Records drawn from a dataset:
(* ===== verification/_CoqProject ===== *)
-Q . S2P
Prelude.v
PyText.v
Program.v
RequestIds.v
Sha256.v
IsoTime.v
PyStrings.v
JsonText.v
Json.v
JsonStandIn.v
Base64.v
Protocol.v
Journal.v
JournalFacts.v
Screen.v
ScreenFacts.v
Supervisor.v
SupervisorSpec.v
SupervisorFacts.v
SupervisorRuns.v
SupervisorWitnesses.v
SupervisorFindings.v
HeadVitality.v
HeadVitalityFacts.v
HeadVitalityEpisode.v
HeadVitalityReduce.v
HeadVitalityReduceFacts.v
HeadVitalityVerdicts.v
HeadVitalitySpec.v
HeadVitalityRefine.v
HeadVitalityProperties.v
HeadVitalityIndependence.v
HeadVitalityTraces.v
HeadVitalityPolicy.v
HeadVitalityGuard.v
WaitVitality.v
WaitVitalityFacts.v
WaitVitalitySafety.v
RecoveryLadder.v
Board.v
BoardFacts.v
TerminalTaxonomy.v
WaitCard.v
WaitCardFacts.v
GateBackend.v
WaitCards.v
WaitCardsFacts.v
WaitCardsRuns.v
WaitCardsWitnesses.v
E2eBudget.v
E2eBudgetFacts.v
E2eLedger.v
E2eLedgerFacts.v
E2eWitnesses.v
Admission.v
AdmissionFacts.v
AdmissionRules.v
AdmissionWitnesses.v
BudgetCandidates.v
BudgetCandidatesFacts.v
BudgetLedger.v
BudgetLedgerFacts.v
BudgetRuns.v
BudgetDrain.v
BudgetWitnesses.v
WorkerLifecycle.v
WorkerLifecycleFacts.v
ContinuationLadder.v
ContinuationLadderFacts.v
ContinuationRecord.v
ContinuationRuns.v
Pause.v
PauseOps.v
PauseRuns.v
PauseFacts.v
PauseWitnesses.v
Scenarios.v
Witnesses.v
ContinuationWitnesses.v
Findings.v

* Exercise instructions: The answer should hold the lines from the one containing "HeadVitalityVerdicts.v" through the end of the entries above, set down exactly, with both ends included.

* Written response:
HeadVitalityVerdicts.v
HeadVitalitySpec.v
HeadVitalityRefine.v
HeadVitalityProperties.v
HeadVitalityIndependence.v
HeadVitalityTraces.v
HeadVitalityPolicy.v
HeadVitalityGuard.v
WaitVitality.v
WaitVitalityFacts.v
WaitVitalitySafety.v
RecoveryLadder.v
Board.v
BoardFacts.v
TerminalTaxonomy.v
WaitCard.v
WaitCardFacts.v
GateBackend.v
WaitCards.v
WaitCardsFacts.v
WaitCardsRuns.v
WaitCardsWitnesses.v
E2eBudget.v
E2eBudgetFacts.v
E2eLedger.v
E2eLedgerFacts.v
E2eWitnesses.v
Admission.v
AdmissionFacts.v
AdmissionRules.v
AdmissionWitnesses.v
BudgetCandidates.v
BudgetCandidatesFacts.v
BudgetLedger.v
BudgetLedgerFacts.v
BudgetRuns.v
BudgetDrain.v
BudgetWitnesses.v
WorkerLifecycle.v
WorkerLifecycleFacts.v
ContinuationLadder.v
ContinuationLadderFacts.v
ContinuationRecord.v
ContinuationRuns.v
Pause.v
PauseOps.v
PauseRuns.v
PauseFacts.v
PauseWitnesses.v
Scenarios.v
Witnesses.v
ContinuationWitnesses.v
Findings.v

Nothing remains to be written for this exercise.